The NEC head had also accused Air India in a recent news conference of not servicing all the routes in the Northeast and for frequent cancellations of flights on short notice.
“Isn’t that the worst possible New Year gift from any government?” asked Lalhmangaiha, a student who had come home for Christmas and had already booked a return ticket to Guwahati to go back to his college in Assam.
Hundreds of passengers will be affected, particularly because this is the high season of travel when students and workers go back to their places of study and work after the Christmas vacations. Passengers with booked tickets are angry and have nowhere to go to redress their grievances.
Rajya Sabha member Lalhmingliana, who is also a member of the parliamentary committee on civil aviation, told The Telegraph that he was deeply disturbed by the development.
“Do these bureaucrats give any thought to ordinary people? Hundreds have booked tickets. Who will take responsibility for them? It’s not only about getting a refund. Will the NEC secretary or Air India make separate arrangements for them?” he said.

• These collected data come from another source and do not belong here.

(** C5, as stated, fails on the RISC-V layout.  For a block ending at an
    address that is not a multiple of 16 (base 65536, size 4100) the
    initial stack pointer is not 16-byte aligned.  For a block smaller than
    the frames (base 65536, size 16) it lies below the base.  And for the
    aligned block (base 65536, size 4096) the working pointer starts 16
    bytes below [base + size], which rounding down would leave in place. *)
Lemma C5_counterexample :
  @initial_sp rv64 65536 4100 32768 zero_mem mod 16 <> 0 /\
  ~ (65536 <= @initial_sp rv64 65536 16 32768 zero_mem < 65536 + 16) /\
  (65536 + 4096) mod 16 = 0 /\
  load64 (@sp_set rv64 65536 (wrap64 (65536 + 4096 - @LWORD_SIZE rv64)) zero_mem)
         (@sp_cell rv64 65536) <> 65536 + 4096.
Proof.
  split; [vm_compute; discriminate|].
  split; [vm_compute; intros [H1 H2]; apply H1; reflexivity|].
  split; [reflexivity|].
  vm_compute. discriminate.
Qed.

Lemma rv64_room : @room rv64 65536 4096.
Proof. unfold room. repeat split; vm_compute; discriminate. Qed.

Lemma C5_witness :
  load64 (@sp_set rv64 65536 (wrap64 (65536 + 4096 - @LWORD_SIZE rv64)) zero_mem)
         (@sp_cell rv64 65536) = 65536 + 4096 - @LWORD_SIZE rv64 /\
  @initial_sp rv64 65536 4096 32768 zero_mem
  = 65536 + 4096 - @frames_size rv64 /\
  @initial_sp rv64 65536 4096 32768 zero_mem mod 16 = 0 /\
  65536 <= @initial_sp rv64 65536 4096 32768 zero_mem < 65536 + 4096.
Proof.
  apply (@C5_initial_sp rv64 65536 4096 32768 zero_mem).
  - reflexivity.
  - exact rv64_room.
  - reflexivity.
  - reflexivity.
Defined.

Lemma C6_witness :
  let m' := @task_stack_init rv64 65536 4096 32768 zero_mem in
  let callee := load64 m' (@sp_cell rv64 65536) in
  let caller := callee + @CALLEE_STACK_FRAME_LENGTH rv64 + @LWORD_SIZE rv64 in
  let kernel := caller + @CALLER_STACK_FRAME_LENGTH rv64 in
  callee = 65536 + 4096 - @frames_size rv64 /\
  load64 m' (kernel + @KERNEL_STACK_FRAME_MEPC rv64) = @task_runtime rv64 /\
  load64 m' (kernel + @KERNEL_STACK_FRAME_RA rv64) = 0 /\
  load64 m' (caller + @CALLER_STACK_FRAME_A0 rv64) = 32768 /\
  Forall (fun off => load64 m' (caller + off) = 0) (@caller_scratch_slots rv64) /\
  Forall (fun off => load64 m' (callee + off) = 0) (@callee_slots rv64) /\
  load64 m' (callee + @CALLEE_STACK_FRAME_LENGTH rv64 + @DWORD_SIZE rv64)
  = @_ret_from_interrupt rv64.
Proof.
  apply (@C6_stack_image rv64 65536 4096 32768 zero_mem).
  - reflexivity.
  - exact rv64_room.
  - reflexivity.
Defined.

(* ===================================================================== *)
(** * Part III: further properties of the code *)
(* ===================================================================== *)

(** ** The run queue *)

(** X1: on a queue of [MAX_PRIO] cells [sched_get_next_task] has exactly
    two outcomes.  Either some cell is occupied, and it returns the task of
    an occupied cell; or every cell is empty, the index wraps from 0 to 255
    and the function reads [run_queue[255]], outside the array.  The scan
    never needs more than the 256 values of its index. *)
Theorem X1_get_next_outcomes k :
  queue_wf k ->
  sched_get_next_task k <> OutOfFuel /\
  ((exists p t, holds k p t /\ sched_get_next_task k = Ok t) \/
   ((forall q, 0 <= q < MAX_PRIO -> empty_level k q) /\
    sched_get_next_task k = Fault)).
Proof.
  intros Hwf. pose proof (get_next_total k Hwf) as H. split; [|exact H].
  destruct H as [(p & t & _ & ->)|[_ ->]]; discriminate.
Qed.

Lemma X1_witness :
  sched_get_next_task ex_AB <> OutOfFuel /\
  ((exists p t, holds ex_AB p t /\ sched_get_next_task ex_AB = Ok t) \/
   ((forall q, 0 <= q < MAX_PRIO -> empty_level ex_AB q) /\
    sched_get_next_task ex_AB = Fault)).
Proof. apply (X1_get_next_outcomes ex_AB). reflexivity. Defined.

(** X2: whatever [sched_get_next_task] returns is a non-null pointer found
    in a cell of the queue, and no occupied cell lies at a higher level:
    the selected level is the maximum of the occupied ones. *)
Theorem X2_get_next_is_maximal k r :
  sched_get_next_task k = Ok r ->
  r <> NULL /\
  exists p, holds k p r /\ forall q t, holds k q t -> q <= p.
Proof.
  intros Hg. apply get_next_inv in Hg as (p & Hh & Hab).
  split; [apply Hh|]. exists p. split; [exact Hh|].
  intros q t [[Hq Hl] Ht].
  destruct (Z_le_gt_dec q p) as [Hle|Hgt]; [exact Hle|].
  exfalso. destruct (Hab q) as [_ He]; [lia|]. congruence.
Qed.

Lemma X2_witness :
  ex_B <> NULL /\
  exists p, holds ex_AB p ex_B /\ forall q t, holds ex_AB q t -> q <= p.
Proof.
  apply (X2_get_next_is_maximal ex_AB ex_B). vm_compute. reflexivity.
Defined.

(** X3: a priority of [MAX_PRIO] or more, which the [uint8_t] field can
    hold (255), indexes the run queue outside its [MAX_PRIO] cells: for
    such a task [sched_add_task] and [sched_remove_task] are undefined. *)
Theorem X3_priority_out_of_range k task t :
  task <> NULL -> tasks k !! task = Some t -> MAX_PRIO <= prio t ->
  sched_add_task task k = Fault /\ sched_remove_task task k = Fault.
Proof.
  intros Hn Hl Hp. unfold sched_add_task, sched_remove_task.
  rewrite (deref_Ok k task t) by auto. cbn [bind]. unfold rq_write.
  assert (E : (prio t <? MAX_PRIO) = false) by (apply Z.ltb_ge; exact Hp).
  rewrite E, andb_false_r. cbn. split; reflexivity.
Qed.

Lemma X3_witness :
  let k := with_tasks ex_init (<[ex_C := ex_task 255 READY]> (tasks ex_init)) in
  sched_add_task ex_C k = Fault /\ sched_remove_task ex_C k = Fault.
Proof.
  apply (X3_priority_out_of_range _ ex_C (ex_task 255 READY)).
  - discriminate.
  - vm_compute. reflexivity.
  - vm_compute. discriminate.
Defined.

(** ** Sequences of calls *)

Lemma run_call_inv c k k' :
  run_call c k = Ok k' ->
  exists t,
    call_level k c = Some (prio t) /\
    0 <= prio t < MAX_PRIO /\
    (Z.to_nat (prio t) < length (run_queue k))%nat /\
    k' = with_run_queue k (<[Z.to_nat (prio t) := call_value c]> (run_queue k)).
Proof.
  destruct c as [task|task]; cbn [run_call call_level call_value]; intros H.
  - apply sched_add_task_inv in H as (t & Hn & Hl & Hp & Hlen & ->).
    exists t. rewrite Hl. split; [reflexivity|]. split; [lia|].
    split; [exact Hlen|reflexivity].
  - apply sched_remove_task_inv in H as (t & Hn & Hl & Hp & Hlen & ->).
    exists t. rewrite Hl. split; [reflexivity|]. split; [lia|].
    split; [exact Hlen|reflexivity].
Qed.

Lemma add_keeps_consistent k task t :
  tasks k !! task = Some t -> 0 <= prio t ->
  (Z.to_nat (prio t) < length (run_queue k))%nat ->
  queue_consistent k ->
  queue_consistent
    (with_run_queue k (<[Z.to_nat (prio t) := task]> (run_queue k))).
Proof.
  intros Hl Hp Hlen Hc q x [[Hq Hx] Hn]. cbn in Hx.
  destruct (Z.eq_dec q (prio t)) as [->|Hne].
  - rewrite insert_slot_same in Hx by exact Hlen. injection Hx as <-.
    exists t. split; [exact Hl|reflexivity].
  - rewrite insert_slot_other in Hx by lia.
    apply (Hc q x). split; [split|]; assumption.
Qed.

While expressing surprise about the authorities’ insensitivity towards the needs of the people, he said the flight was absolutely necessary, as the people of Mizoram, particularly students, business people and those seeking medical treatment in Guwahati, desperately needed it.
“The way these officials have reached this decision is too abrupt and is not acceptable. They have to change it.”
Just a few weeks back, DoNER minister Pawan Singh Ghatowar had come to Mizoram to announce goodies for development of the state but he seems to have had no knowledge that his underlings were about to throw the state back into the days of hardy road travel.
A Mizoram government official said this was the worst possible thing that could have happened to the state.
He said there was another private airline was flying the same route but with a stopover at Calcutta. “When will the Indian authorities learn not to take away with the left hand what they have given with the right?” he asked.